Task details |
Return each line exactly as written. Begin with the first line of the entries and end with the line that has "(combine data (combine".

Listed records |

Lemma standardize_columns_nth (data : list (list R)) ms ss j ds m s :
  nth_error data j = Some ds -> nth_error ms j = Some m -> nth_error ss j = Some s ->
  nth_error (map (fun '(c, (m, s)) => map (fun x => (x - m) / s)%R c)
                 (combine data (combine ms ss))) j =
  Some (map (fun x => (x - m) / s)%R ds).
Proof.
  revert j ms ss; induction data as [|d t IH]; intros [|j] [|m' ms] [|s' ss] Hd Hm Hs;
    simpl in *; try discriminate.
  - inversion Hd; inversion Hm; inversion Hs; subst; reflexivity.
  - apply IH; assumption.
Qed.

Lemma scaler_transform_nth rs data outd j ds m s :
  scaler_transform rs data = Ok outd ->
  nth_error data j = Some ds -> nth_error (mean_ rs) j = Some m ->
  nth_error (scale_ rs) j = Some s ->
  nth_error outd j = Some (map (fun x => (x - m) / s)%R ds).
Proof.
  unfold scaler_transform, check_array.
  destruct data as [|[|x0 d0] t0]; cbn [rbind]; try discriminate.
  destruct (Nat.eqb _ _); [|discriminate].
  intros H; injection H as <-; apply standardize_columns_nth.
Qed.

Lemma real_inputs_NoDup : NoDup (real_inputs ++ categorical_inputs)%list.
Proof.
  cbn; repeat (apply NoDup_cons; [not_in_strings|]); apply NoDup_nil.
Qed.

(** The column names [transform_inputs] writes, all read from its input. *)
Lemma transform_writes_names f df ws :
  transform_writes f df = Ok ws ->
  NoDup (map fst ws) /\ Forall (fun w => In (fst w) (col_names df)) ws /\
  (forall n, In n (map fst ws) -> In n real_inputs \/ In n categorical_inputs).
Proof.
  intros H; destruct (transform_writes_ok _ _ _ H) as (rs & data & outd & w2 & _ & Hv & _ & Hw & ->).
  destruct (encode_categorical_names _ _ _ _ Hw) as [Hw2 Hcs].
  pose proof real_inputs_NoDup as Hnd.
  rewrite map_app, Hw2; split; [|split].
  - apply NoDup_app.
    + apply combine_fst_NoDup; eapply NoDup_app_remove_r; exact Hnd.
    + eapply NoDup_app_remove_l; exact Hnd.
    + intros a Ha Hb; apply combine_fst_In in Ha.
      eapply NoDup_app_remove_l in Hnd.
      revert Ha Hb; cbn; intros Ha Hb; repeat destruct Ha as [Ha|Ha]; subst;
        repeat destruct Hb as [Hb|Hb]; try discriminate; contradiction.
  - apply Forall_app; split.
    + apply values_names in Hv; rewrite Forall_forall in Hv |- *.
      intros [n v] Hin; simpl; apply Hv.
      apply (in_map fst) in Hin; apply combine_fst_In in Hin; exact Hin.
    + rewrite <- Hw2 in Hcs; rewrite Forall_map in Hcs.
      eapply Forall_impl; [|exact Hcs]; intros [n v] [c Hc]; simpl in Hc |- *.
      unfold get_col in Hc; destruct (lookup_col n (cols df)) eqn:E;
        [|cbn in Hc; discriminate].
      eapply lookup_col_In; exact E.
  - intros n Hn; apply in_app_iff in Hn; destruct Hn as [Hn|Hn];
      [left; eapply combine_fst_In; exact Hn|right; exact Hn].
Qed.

Answer below |
Lemma standardize_columns_nth (data : list (list R)) ms ss j ds m s :
  nth_error data j = Some ds -> nth_error ms j = Some m -> nth_error ss j = Some s ->
  nth_error (map (fun '(c, (m, s)) => map (fun x => (x - m) / s)%R c)
                 (combine data (combine ms ss))) j =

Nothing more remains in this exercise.